Greek Prime Minister Kyriakos Mitsotakis met with his Egyptian counterpart, President Abdel Fattah al-Sisi on Wednesday in Athens in a further show of the increasingly cordial relations between the two Mediterranean countries.
After the meeting, the Greek leader stated “Trilateral cooperation is a foundation of peace, stability and prosperity. A foundation that Greece, Egypt and Cyprus are steadily serving.”
“Our meeting takes place a few days after the election of a new president in the United States,” the Prime Minister continued, adding, in a clear swipe at President Trump “From now on, Greek-American relations will become stronger on all levels.
“President Biden will help restore balance and security in our region. Greece has every reason to welcome the return of the United States to its central role as a leading player in NATO.
“In our troubled region,” he continued, “our two countries have already set an example of peace and cooperation with an iconic moment on August 6, when they signed an agreement on the partial delimitation of maritime zones and our common intention to continue consultations so that this agreement can be extended.”
“It is a very important development. This agreement is the best example of how, when we are guided by international law, the rules of good neighborly relations and respect, we reach agreements that benefit our peoples,” he added.
The Greek Prime Minister went on to say that these were “emblematic actions that generate conquests of peace and cooperation,” adding that “contrary to the stance of neighboring Turkey, the Mediterranean can become a sea that unites instead of dividing peoples.”
The Greek Prime Minister remarked that his talks with the Egyptian President had focused on the EastMed pipeline, while adding that “every country can participate, provided it abstains from provocations and respects international law.
“Greece and Egypt are partners with mutual export relations and common strategic goals,” he then added, stressing that “soon both countries will be even more attractive investment destinations.”
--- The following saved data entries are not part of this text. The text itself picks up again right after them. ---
(** Whether a byte is escaped; a reserved byte falls through in the
    encoding of a host. *)
Definition shouldEscape (c : byte) (mode : encoding) : bool :=
  if is_alphanum c then false else
  if decide (mode = encodeHost ∧ c ∈ host_unescaped) then false else
  if decide (c ∈ unreserved_marks) then false else
  if decide (c ∈ reserved) then
    match mode with
    | encodePath => bool_decide (c = x3f)
    | encodeUserPassword => bool_decide (c ∈ to_bytes "@/?:")
    | encodeQueryComponent => true
    | encodeHost => true
    end
  else true.

Definition upper_hex (d : Z) : byte := if decide (d < 10) then byte_of (48 + d) else byte_of (55 + d).

Definition escape_byte (mode : encoding) (c : byte) : Bytes :=
  if shouldEscape c mode then
    if decide (c = x20 ∧ mode = encodeQueryComponent) then [x2b]
    else [x25; upper_hex (byte_val c / 16); upper_hex (byte_val c `mod` 16)]
  else [c].

Definition escape (mode : encoding) (s : Bytes) : Bytes := s ≫= escape_byte mode.

(** [Userinfo.String], of a user with or without a password. *)
Definition Userinfo_String (username : Bytes) (password : option Bytes) : Bytes :=
  if decide (username ≠ [] ∨ default [] password ≠ []) then
    escape encodeUserPassword username
      ++ match password with Some p => x3a :: escape encodeUserPassword p | None => [] end
  else [].

Definition key_le (a b : Bytes * Bytes) : Prop := bytes_leb a.1 b.1 = true.
#[export] Instance key_le_dec a b : Decision (key_le a b).
Proof. unfold key_le. apply _. Defined.

(** [Values.Encode]: the values, one a key, in the order of their keys. *)
Definition Values_Encode (values : list (Bytes * Bytes)) : Bytes :=
  let pair kv := escape encodeQueryComponent kv.1 ++ x3d :: escape encodeQueryComponent kv.2 in
  match order_by key_le values with
  | [] => []
  | kv :: rest => pair kv ++ (rest ≫= λ kv, x26 :: pair kv)
  end.

(** [EscapedPath], of a URL without a raw path. *)
Definition EscapedPath (path : Bytes) : Bytes :=
  if decide (path = to_bytes "*") then to_bytes "*" else escape encodePath path.

Record URL : Type := mkURL {
  u_Scheme : Bytes; u_User : Bytes * option Bytes; u_Host : Bytes; u_Path : Bytes; u_RawQuery : Bytes }.

(** [URL.String], of a URL with a scheme, a user and no fragment. *)
Definition URL_String (u : URL) : Bytes :=
  let path := EscapedPath (u_Path u) in
  u_Scheme u ++ to_bytes "://" ++ Userinfo_String (u_User u).1 (u_User u).2 ++ x40
    :: (if decide (u_Host u ≠ []) then escape encodeHost (u_Host u) else [])
    ++ (if decide (path ≠ [] ∧ head path ≠ Some x2f ∧ u_Host u ≠ []) then [x2f] else [])
    ++ path ++ (if decide (u_RawQuery u ≠ []) then x3f :: u_RawQuery u else []).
The Prime Minister also spoke about migration, highlighting not only Egypt’s important role “in stopping migration flows” but also its participation in the ceasefire agreement in Libya, which he said was “due to Egypt.”
He continued, “It remains to be implemented, with the first provision being the withdrawal of any foreign power. Greece’s faith in the stabilizing role of your country extends to the normalization of relations between the Arab world and Israel.
PM Mitsotakis went on to say that “I also did not fail to express… the appreciation we all feel for Egypt’s important role as a beacon of moderate, of true Islam. Especially in times, like the present, when certain forces are attempting to don a religious mantle,” he added.
In conclusion, PM Mitsotakis referred to a historical event which was pivotal in World War II. “As of today 78 years ago, the historic battle of El Alamein was concluding with the famous victory of the Allies — a starting point for the liberation of Europe. Among those fighters were thousands of Greeks who made Egypt the base of their struggle. Our countries have always been together. Then in war; today in peace; and tomorrow in growth and prosperity.”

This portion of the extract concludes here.